Adams and Messina point out that vegan home cooking, necessitated by a pandemic or not, protests the status quo in several important ways. It enacts climate justice: animal-based foods use about four to 26 times more water and about six to 20 times more fossil fuels than plant-based foods. It fights for social justice: climate change and pollution, largely driven by animal agriculture, affect the people of the Global South significantly more than those living in industrialized nations. Cooking vegan at home fights gender stereotyping: opening vegan home cooking to everyone dispels the gendered ideas that the kitchen is a feminized place and that men need meat. And it fights animal cruelty: eating only plants does not cause animals to become humans’ food. Vegan cooking at home empowers each of us to take personal action, though it does not eliminate the need for broader systemic change.
Adams and Messina’s call to the kitchen is markedly different from some nostalgic, misguided longing to return to the 1950s. The straight white woman in the kitchen, happily serving her husband as an unpaid homemaker—regressive politicians use images such as these to stir up xenophobia and other social divisions. The authors of Protest Kitchen also do not call for a return to the idealized family animal farming of the twentieth century, but rather advocate for valuing animals as members of our sentient community—rather than subjecting their bodies to exploitation for profit.

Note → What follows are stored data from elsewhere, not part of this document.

(** A write to an active stream. *)
Lemma on_out_wp p o q rt ch data n h : hal_inv h → h_outs h !! p = Some o → o_kind o = OutPcm (PHandle (HPcm q)) rt ch → o_standby o = false →
  underruns q < INT_MAX → 0 <= n <= TINYALSA_FRAMES_MAX →
  wp (on_out_pcm p (λ q, k ← lift (pcm_bytes_to_frames q n); pcm_writei 2 data k)) (λ _ h', hal_inv h' ∧ is_Some (h_outs h' !! p)) h.
Proof.
  intros HI Ho Ek Es Hu Hn. pose proof (hv_outs _ HI _ _ Ho) as [Hch Hok]. rewrite Ek, Es in Hok. destruct Hok as (q' & [= <-] & Hq).
  unfold on_out_pcm. apply wp_bind. eapply wp_get_out; [done|]. apply wp_bind. eapply wp_h_lift; [unfold get_pcm; by rewrite Ek|].
  apply wp_bind, wp_run_pcm, wp_on, wp_bind. destruct (bytes_to_frames q n (pg_frame _ _ Hq) ltac:(lia)) as (k & Hk & Hkn).
  eapply wp_lift_p; [done|]. eapply wp_mono; [apply pcm_writei_wp; simpl|].
  - lia.
  - apply Hq.
  - by rewrite (pg_flags _ _ Hq).
  - lia.
  - split; [apply Hq|done].
  - intros r w' [(F1 & F2 & F3) C W _ _ _ U]. simpl in *. hh_steps. split; [|eexists; apply lookup_insert_eq].
    apply (hv_out h p o); [done|done|done| |].
    + split; [done|]. simpl. rewrite Es. eexists. split; [done|]. eapply good_moved; [exact Hq|done|done|done|done|lia].
    + intros d. rewrite F3. unfold out_fd. rewrite Ek. simpl. rewrite F1. lia.
Qed.

Lemma out_write_wp p o data h : hal_inv h → h_outs h !! p = Some o → out_underruns o < INT_MAX → blen data <= TINYALSA_FRAMES_MAX →
  wp (out_write p data) (λ _ h', hal_inv h') h.
Proof.
  intros HI Ho Hu Hn. pose proof (out_refs _ _ _ HI Ho) as Hr. pose proof (hv_outs _ HI _ _ Ho) as [Hch Hok]. pose proof (blen_nonneg data) as H0n.
  unfold out_write. apply wp_bind. eapply wp_get_out; [done|]. destruct (o_kind o) as [ptr r0 c0|] eqn:Ek; [|done].
  unfold out_pcm_write. cbn zeta. apply wp_bind. eapply wp_get_out; [done|]. apply wp_bind, wp_run_cm.
  eapply wp_mono; [apply (cm_routes sh infos); [apply HI|done]|]. intros routes w [-> _].
  replace (h <| h_cm := h_cm h |>) with h by (by destruct h). destruct (routes =? 0); [by apply wp_h_ret|]. apply wp_bind.
  eapply (wp_mono _ (λ r h', hal_inv h' ∧ (r = 0 → ∃ o' q rt ch, h_outs h' !! p = Some o' ∧ o_kind o' = OutPcm (PHandle (HPcm q)) rt ch ∧
    o_standby o' = false ∧ underruns q < INT_MAX))).
  - destruct (o_standby o) eqn:Es.
    + apply wp_bind. eapply wp_mono; [by apply start_output_wp|]. intros r h1 [(-> & HI1 & _)|(-> & o' & Ho' & Hu0 & HI1)]; cbn [Z.eqb negb].
      * apply wp_h_ret. by split.
      * apply wp_bind. eapply wp_get_out; [done|]. hh_steps. split; [done|]. intros _.
        pose proof (hv_outs _ HI1 p (o' <| o_standby := false |>) ltac:(simpl; apply lookup_insert_eq)) as [_ Hok']. simpl in Hok'.
        destruct (o_kind o') as [ptr' r' c'|] eqn:Ek'; [|done]. destruct Hok' as (q & -> & Hq). exists (o' <| o_standby := false |>), q, r', c'.
        split_and!; [simpl; apply lookup_insert_eq|done|done|]. unfold out_underruns in Hu0. rewrite Ek' in Hu0. rewrite Hu0. unfold INT_MAX. lia.
    + destruct Hok as (q & -> & Hq). apply wp_h_ret. split; [done|]. intros _. exists o, q, r0, c0. unfold out_underruns in Hu. rewrite Ek in Hu. by split_and!.
  - intros r h1 [HI1 Hact]. destruct (Z.eqb_spec r 0) as [->|]; simpl; [|by apply wp_h_ret]. destruct (Hact eq_refl) as (o' & q & rt & ch & Ho' & Ek' & Es' & Hu').
    apply wp_bind. eapply wp_mono; [by eapply on_out_wp|]. intros ret h2 [HI2 _]. by apply wp_h_ret.
Qed.

(** ** Opening and closing output streams *)

Lemma hv_close_out h p o w : hal_inv h → h_outs h !! p = Some o → (∀ d, out_fd o d = 0) → cm_inv w →
  (∀ j, refs w j = refs (h_cm h) j - (if j =? o_hw o then 1 else 0)) →
  hal_inv (h <| h_cm := w |> <| h_outs := delete p (h_outs h) |>).
Proof.
  intros [I1 I2 I3 I4 I5 I6 I7] Hp Hf HC HR. split; simpl; try done.
  - intros k. specialize (I2 k). unfold holders in *. simpl. rewrite (msum_delete _ _ _ _ Hp) in I2. rewrite HR, Z.eqb_sym. unfold one in I2 at 1.
    destruct (o_hw o =? k); lia.
  - intros p' o1 Hl. apply lookup_delete_Some in Hl as [_ Hl]. by eapply I3.
  - intros d. rewrite I5. unfold hal_fds. simpl. rewrite (msum_delete _ _ _ _ Hp), Hf. lia.
  - intros p' Hp'. destruct (I6 p' Hp') as [Ho Hi]. split; [|done]. apply lookup_delete_None. by right.
Qed.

The 1950s, Adams and Messina also note, were a time when compassion and caring, negatively associated with sentimentality, were strictly confined to the private sphere. A misogynistic binary developed: the home was viewed as the place to express love and compassion, while rugged individualism and masculinity ruled in the outside worlds of business, society, and politics. Openly caring for others, including animals, was considered as a sign of weakness.

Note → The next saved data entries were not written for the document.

(** The stack of the parser is the chain. *)
Record stk (opened : bool) (S : list Z) (s : parse_state) : Prop := {
  sk_in : S ∈ spines opened;
  sk_len : length (stack_entry s) = 6%nat;
  sk_index : stack_index s = blen S;
  sk_root : snd <$> stack_entry s !! 0%nat = Some (BITS [e_elem_audiohal]);
  sk_entry : ∀ k e, S !! k = Some e →
    stack_entry s !! (Datatypes.S k) = Some (e, if opened && bool_decide (k = 0%nat) then BITS [e_elem_device; e_elem_stream] else sub e) }.

Lemma stk_top opened S s : stk opened S s → ∃ x, ld (stack_entry s) (stack_index s) = Some (x, valid_next opened S) ∧ (∀ e, last S = Some e → x = e).
Proof.
  intros [HS Hl Hi Hr He]. rewrite Hi. unfold ld, blen. rewrite bool_decide_true by lia. rewrite Nat2Z.id. unfold valid_next.
  destruct (last S) as [e|] eqn:El.
  - rewrite last_lookup in El. pose proof (lookup_lt_Some _ _ _ El) as Hlt. specialize (He _ _ El). replace (Datatypes.S (pred (length S))) with (length S) in He by lia.
    rewrite He. exists e. split; [|congruence]. do 2 f_equal. destruct opened; [|done]. simpl.
    destruct (decide (length S = 1%nat)) as [E1|E1].
    + destruct S as [|y [|? ?]]; try done. injection El as ->. by rewrite !bool_decide_true.
    + rewrite !bool_decide_false; [done| |lia]. intros ->. done.
  - apply last_None in El as ->. simpl in *. destruct (stack_entry s) as [|[x v] l]; [done|]. simpl in *. injection Hr as ->. exists x. done.
Qed.
End Grammar.

(** ** Events *)

(** A document has one root, and an element is closed after it was opened. *)
Fixpoint wf_events (evs : list xml_event) (depth : nat) : Prop :=
  match evs with
  | [] => True
  | XStart _ _ :: evs' => wf_events evs' (Datatypes.S depth)
  | XEnd _ :: evs' => match depth with O => False | 1%nat => evs' = [] | Datatypes.S d => wf_events evs' d end
  end.

(** The index of a <ctl> is a number. *)
Definition index_ok (ev : xml_event) : Prop :=
  match ev with
  | XStart n a => n = "ctl" → ∀ v, ("index", v) ∈ a → (string_to_uint (Some v)).1 ≠ - EINVAL
  | XEnd _ => True
  end.

Section Load.
Context `{A : Alsa, !AlsaOk A} `{!AudioH} `{!Files} (Hmem : malloc_ok).

Abbreviation redirect s := (new_xml_file (init_probe s)).

(** The parser has seen no error and was not stopped. *)
Record live (opened : bool) (S : list Z) (s : parse_state) : Prop := {
  lv_error : parse_error s = 0;
  lv_stopped : stopped s = None;
  lv_redirect : redirect s = None;
  lv_cfg : cfg s;
  lv_stk : stk opened S s;
  lv_cur : has_cur S (cur s);
  lv_virgin : opened = false → virgin s }.

(** Nothing more happens: after an error, or stopped. *)
Record halted (s : parse_state) : Prop := {
  ht_why : parse_error s ≠ 0 ∨ is_Some (stopped s);
  ht_cfg : cfg s;
  ht_len : length (stack_entry s) = 6%nat;
  ht_index : 0 <= stack_index s < 6;
  ht_redirect : is_Some (redirect s) → virgin s ∧ cur_probe (cur s) = false }.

Cooking is an act of resistance because it reasserts a sense of personal autonomy—we recognize that we can feed and provide for ourselves without the McDonald’s of the world. The act of cooking also re-establishes, with every meal, that caring for others is a sign of strength, not gendered weakness. Perhaps the desire to care for others in this time of crisis is a reason why so many of us have turned to cooking now. This “caremongering” trend is showing the strengths of our human communities, even with the many restrictions of physical isolation in effect. Right now, caring for other humans may mean buying groceries for seniors, leaving soup at your neighbor’s door, exchanging recipes online, or cooking with family members. Community is what cooking is all about, even in this age of social distancing.
Faceless, industrialized systems are what really need to change—private individuals desperately and urgently require an effective antidote to corporate greed and the politicians who profit from it. Vegan cooking at home is an action we each can take today, pandemic or otherwise.

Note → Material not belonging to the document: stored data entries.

(** * Rotating-shift calendar (viewer.py): the rotation-resolution core

    A shallow embedding of the functions of [viewer.py] that decide which
    duty a worker has on a date: [flatten_shift_data], [get_daily_kinmu],
    the anchor computation of the script body and the colour chosen by
    [create_calendar_html].

    Conventions of the embedding.
    - Python [int] is [Z]; [%] and [//] are [Z.modulo] and [Z.div] (both
      take the sign of the divisor, as Python's do) and raise on zero.
    - A [datetime.date] is its proleptic Gregorian ordinal, so that
      [(a - b).days] is the difference of the ordinals.
    - A Python [str] is the list of its UTF-8 bytes ([String.string]);
      equality and the substring test on well-formed UTF-8 agree with the
      ones on code points.
    - Code that can raise returns in the error monad [res]. *)

From Stdlib Require Import ZArith List String Ascii Bool Lia DecimalString.
From Stdlib Require Import Sorting.Sorted Sorting.Permutation.
Import ListNotations.

Local Open Scope string_scope.
Local Open Scope list_scope.
Local Open Scope Z_scope.

(** ** The fragment of the Python runtime the program uses *)

Module Py.

Inductive exn : Type :=
| IndexError
| ValueError
| KeyError
| ZeroDivisionError
| OverflowError
| StopException.

Inductive res (A : Type) : Type :=
| Ok (a : A)
| Raise (e : exn).

Arguments Ok {A} a.
Arguments Raise {A} e.

Definition bind {A B : Type} (m : res A) (k : A -> res B) : res B :=
  match m with
  | Ok a => k a
  | Raise e => Raise e
  end.

(** [a % b] *)
Definition mod_ (a b : Z) : res Z :=
  if b =? 0 then Raise ZeroDivisionError else Ok (a mod b).

(** [a // b] *)
Definition floordiv (a b : Z) : res Z :=
  if b =? 0 then Raise ZeroDivisionError else Ok (a / b).

(** [len(l)] *)
Definition len {A : Type} (l : list A) : Z := Z.of_nat (List.length l).

(** [l[i]]: a negative index counts from the end, anything outside the
    list raises [IndexError]. *)
Definition getitem {A : Type} (l : list A) (i : Z) : res A :=
  let j := if i <? 0 then i + len l else i in
  if (0 <=? j) && (j <? len l) then
    match nth_error l (Z.to_nat j) with
    | Some a => Ok a
    | None => Raise IndexError
    end
  else Raise IndexError.

(** [l.index(x)]: the first position holding a value equal to [x],
    [ValueError] when there is none. *)
Fixpoint index {A : Type} (eqb : A -> A -> bool) (l : list A) (x : A) : res Z :=
  match l with
  | [] => Raise ValueError
  | y :: l' =>
      if eqb y x then Ok 0
      else bind (index eqb l' x) (fun i => Ok (i + 1))
  end.

(** [sorted(l)] on integers: ascending, stable. *)
Fixpoint insert_sorted (x : Z) (l : list Z) : list Z :=
  match l with
  | [] => [x]
  | y :: l' => if x <? y then x :: l else y :: insert_sorted x l'
  end.

Fixpoint sorted (l : list Z) : list Z :=
  match l with
  | [] => []
  | x :: l' => insert_sorted x (sorted l')
  end.

(** [needle in s] on strings. *)
Fixpoint contains (needle s : string) : bool :=
  if prefix needle s then true
  else match s with
       | EmptyString => false
       | String _ s' => contains needle s'
       end.

(** [for x in xs: body], the loop state threaded through the iterations. *)
Fixpoint for_each {A S : Type} (xs : list A) (body : A -> S -> res S) (s : S)
  : res S :=
  match xs with
  | [] => Ok s
  | x :: xs' => bind (body x s) (for_each xs' body)
  end.

(** [datetime.date], by ordinal ([date.min] is 1, [date.max] 3652059). *)
Record date : Type := mkdate { toordinal : Z }.

Definition MINORDINAL : Z := 1.
Definition MAXORDINAL : Z := 3652059.

(** [(a - b).days] *)
Definition sub_days (a b : date) : Z := toordinal a - toordinal b.

(** [d + timedelta(days=n)] *)
Definition add_days (d : date) (n : Z) : res date :=
  let o := toordinal d + n in
  if (MINORDINAL <=? o) && (o <=? MAXORDINAL) then Ok (mkdate o)
  else Raise OverflowError.

(** A value of one of the Python types the query returns: a [str], an
    [int], or an object taken out of the flat list. *)
Inductive value (A : Type) : Type :=
| VStr (s : string)
| VInt (n : Z)
| VObj (a : A).

Arguments VStr {A} s.
Arguments VInt {A} n.
Arguments VObj {A} a.

End Py.

Import Py.

Notation "x <- m ;; k" := (bind m (fun x => k))
  (at level 61, m at next level, right associativity).

(** ** The shift table *)

Definition group_list : list string :=
  ["イ"; "ロ"; "ハ"; "ニ"; "ホ"; "ヘ"; "ト"].

Section Table.

(** What a cell of the CSV file holds. *)
Variable cell : Type.

(** A line of the table: the seven group columns that
    [load_and_prepare_data] names イ, ロ, ハ, ニ, ホ, ヘ, ト. *)
Record row : Type := mkrow {
  col_i : cell; col_ro : cell; col_ha : cell; col_ni : cell;
  col_ho : cell; col_he : cell; col_to : cell
}.

(** The data frame indexed by the column 週: the lines in file order, each
    with its week number as label. Labels may repeat. *)
Definition dataframe : Type := list (Z * row).

(** [shift_df.index] *)
Definition df_index (shift_df : dataframe) : list Z := map fst shift_df.

(** The column of a line selected by its label; [KeyError] for a label
    that names no column. *)
Definition column (group : string) (r : row) : res cell :=
  if (group =? "イ")%string then Ok (col_i r)
  else if (group =? "ロ")%string then Ok (col_ro r)
  else if (group =? "ハ")%string then Ok (col_ha r)
  else if (group =? "ニ")%string then Ok (col_ni r)
  else if (group =? "ホ")%string then Ok (col_ho r)
  else if (group =? "ヘ")%string then Ok (col_he r)
  else if (group =? "ト")%string then Ok (col_to r)
  else Raise KeyError.

(** What [shift_df.loc[week_num, group]] evaluates to: the cell when one
    line carries the label, the sub-column of all of them when several
    do. *)
Inductive loc_value : Type :=
| Scalar (c : cell)
| Series (cs : list cell).

Fixpoint columns (group : string) (rs : list row) : res (list cell) :=
  match rs with
  | [] => Ok []
  | r :: rs' =>
      c <- column group r ;;
      cs <- columns group rs' ;;
      Ok (c :: cs)
  end.

Definition rows_labelled (shift_df : dataframe) (week_num : Z) : list row :=
  map snd (filter (fun wr => fst wr =? week_num) shift_df).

My grandma knew cooking. For her Ukrainian-born family, Westernization following immigration to Canada meant an increase in the consumption of meat, dairy, and processed foods. Her diet, along with cigarette smoking, likely contributed to the heart disease and diabetes that she endured for her last two decades of life. I can only hope to cook as masterfully as my grandmother did, but regardless of my culinary talent, the way I cook today reframes the domestic space into a vegan one, a place of protest. The almost-literal call to our kitchens in the face of pandemic denotes a return, anew, to home and community. Practicing veganism is a powerful way to demonstrate compassion—for each other, for animals, and for the natural world—through the daily communal practice of cooking.